▼▼▼

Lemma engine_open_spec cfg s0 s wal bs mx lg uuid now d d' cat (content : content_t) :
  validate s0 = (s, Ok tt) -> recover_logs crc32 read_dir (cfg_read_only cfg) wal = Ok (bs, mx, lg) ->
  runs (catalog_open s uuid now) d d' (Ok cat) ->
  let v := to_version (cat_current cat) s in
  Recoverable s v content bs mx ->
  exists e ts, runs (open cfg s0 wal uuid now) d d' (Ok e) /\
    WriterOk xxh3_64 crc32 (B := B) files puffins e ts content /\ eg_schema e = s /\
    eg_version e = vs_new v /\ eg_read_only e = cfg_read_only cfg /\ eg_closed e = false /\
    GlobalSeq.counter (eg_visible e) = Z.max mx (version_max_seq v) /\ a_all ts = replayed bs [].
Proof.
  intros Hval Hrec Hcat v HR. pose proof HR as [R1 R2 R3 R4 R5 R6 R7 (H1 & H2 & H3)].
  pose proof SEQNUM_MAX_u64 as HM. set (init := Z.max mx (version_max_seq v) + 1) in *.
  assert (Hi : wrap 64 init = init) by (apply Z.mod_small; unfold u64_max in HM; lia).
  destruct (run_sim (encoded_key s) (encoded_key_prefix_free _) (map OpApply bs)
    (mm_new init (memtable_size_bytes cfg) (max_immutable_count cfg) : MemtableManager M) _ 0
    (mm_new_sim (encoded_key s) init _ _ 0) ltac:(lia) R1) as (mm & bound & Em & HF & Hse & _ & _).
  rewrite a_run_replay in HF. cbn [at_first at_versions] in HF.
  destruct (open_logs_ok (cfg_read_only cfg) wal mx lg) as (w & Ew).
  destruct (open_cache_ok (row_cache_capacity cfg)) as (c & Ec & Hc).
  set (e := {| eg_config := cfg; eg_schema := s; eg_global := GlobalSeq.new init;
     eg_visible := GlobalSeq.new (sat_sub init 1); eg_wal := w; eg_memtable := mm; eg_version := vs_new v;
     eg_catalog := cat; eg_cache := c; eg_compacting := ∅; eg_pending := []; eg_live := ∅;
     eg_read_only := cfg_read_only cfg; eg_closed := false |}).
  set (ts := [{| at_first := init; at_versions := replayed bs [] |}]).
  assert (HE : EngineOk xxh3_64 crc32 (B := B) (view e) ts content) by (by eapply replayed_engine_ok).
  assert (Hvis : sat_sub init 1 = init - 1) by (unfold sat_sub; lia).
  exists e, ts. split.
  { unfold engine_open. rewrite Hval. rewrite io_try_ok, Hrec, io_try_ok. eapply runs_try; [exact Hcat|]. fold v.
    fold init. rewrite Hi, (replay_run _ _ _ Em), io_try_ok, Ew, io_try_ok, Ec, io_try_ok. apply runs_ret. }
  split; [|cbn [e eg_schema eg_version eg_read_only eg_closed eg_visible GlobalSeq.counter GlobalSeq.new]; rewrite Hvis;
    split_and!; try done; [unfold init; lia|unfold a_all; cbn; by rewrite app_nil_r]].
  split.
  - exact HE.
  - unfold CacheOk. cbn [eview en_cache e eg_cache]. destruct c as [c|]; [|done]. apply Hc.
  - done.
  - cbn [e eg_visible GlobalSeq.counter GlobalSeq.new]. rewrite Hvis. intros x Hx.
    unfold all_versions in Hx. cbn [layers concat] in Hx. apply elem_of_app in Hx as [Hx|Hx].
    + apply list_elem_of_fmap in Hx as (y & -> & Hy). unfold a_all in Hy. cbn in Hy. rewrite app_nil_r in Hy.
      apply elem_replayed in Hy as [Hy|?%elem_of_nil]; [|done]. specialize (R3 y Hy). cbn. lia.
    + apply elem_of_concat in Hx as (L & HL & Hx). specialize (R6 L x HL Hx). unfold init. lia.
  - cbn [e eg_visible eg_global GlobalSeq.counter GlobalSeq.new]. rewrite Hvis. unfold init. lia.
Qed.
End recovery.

▲▲▲

• **Assignment**:
Set down exactly the lines from the start of the records to the line with "at_first := init;". Include that line, and add nothing more.

• **Output of the exercise**:
Lemma engine_open_spec cfg s0 s wal bs mx lg uuid now d d' cat (content : content_t) :
  validate s0 = (s, Ok tt) -> recover_logs crc32 read_dir (cfg_read_only cfg) wal = Ok (bs, mx, lg) ->
  runs (catalog_open s uuid now) d d' (Ok cat) ->
  let v := to_version (cat_current cat) s in
  Recoverable s v content bs mx ->
  exists e ts, runs (open cfg s0 wal uuid now) d d' (Ok e) /\
    WriterOk xxh3_64 crc32 (B := B) files puffins e ts content /\ eg_schema e = s /\
    eg_version e = vs_new v /\ eg_read_only e = cfg_read_only cfg /\ eg_closed e = false /\
    GlobalSeq.counter (eg_visible e) = Z.max mx (version_max_seq v) /\ a_all ts = replayed bs [].
Proof.
  intros Hval Hrec Hcat v HR. pose proof HR as [R1 R2 R3 R4 R5 R6 R7 (H1 & H2 & H3)].
  pose proof SEQNUM_MAX_u64 as HM. set (init := Z.max mx (version_max_seq v) + 1) in *.
  assert (Hi : wrap 64 init = init) by (apply Z.mod_small; unfold u64_max in HM; lia).
  destruct (run_sim (encoded_key s) (encoded_key_prefix_free _) (map OpApply bs)
    (mm_new init (memtable_size_bytes cfg) (max_immutable_count cfg) : MemtableManager M) _ 0
    (mm_new_sim (encoded_key s) init _ _ 0) ltac:(lia) R1) as (mm & bound & Em & HF & Hse & _ & _).
  rewrite a_run_replay in HF. cbn [at_first at_versions] in HF.
  destruct (open_logs_ok (cfg_read_only cfg) wal mx lg) as (w & Ew).
  destruct (open_cache_ok (row_cache_capacity cfg)) as (c & Ec & Hc).
  set (e := {| eg_config := cfg; eg_schema := s; eg_global := GlobalSeq.new init;
     eg_visible := GlobalSeq.new (sat_sub init 1); eg_wal := w; eg_memtable := mm; eg_version := vs_new v;
     eg_catalog := cat; eg_cache := c; eg_compacting := ∅; eg_pending := []; eg_live := ∅;
     eg_read_only := cfg_read_only cfg; eg_closed := false |}).
  set (ts := [{| at_first := init; at_versions := replayed bs [] |}]).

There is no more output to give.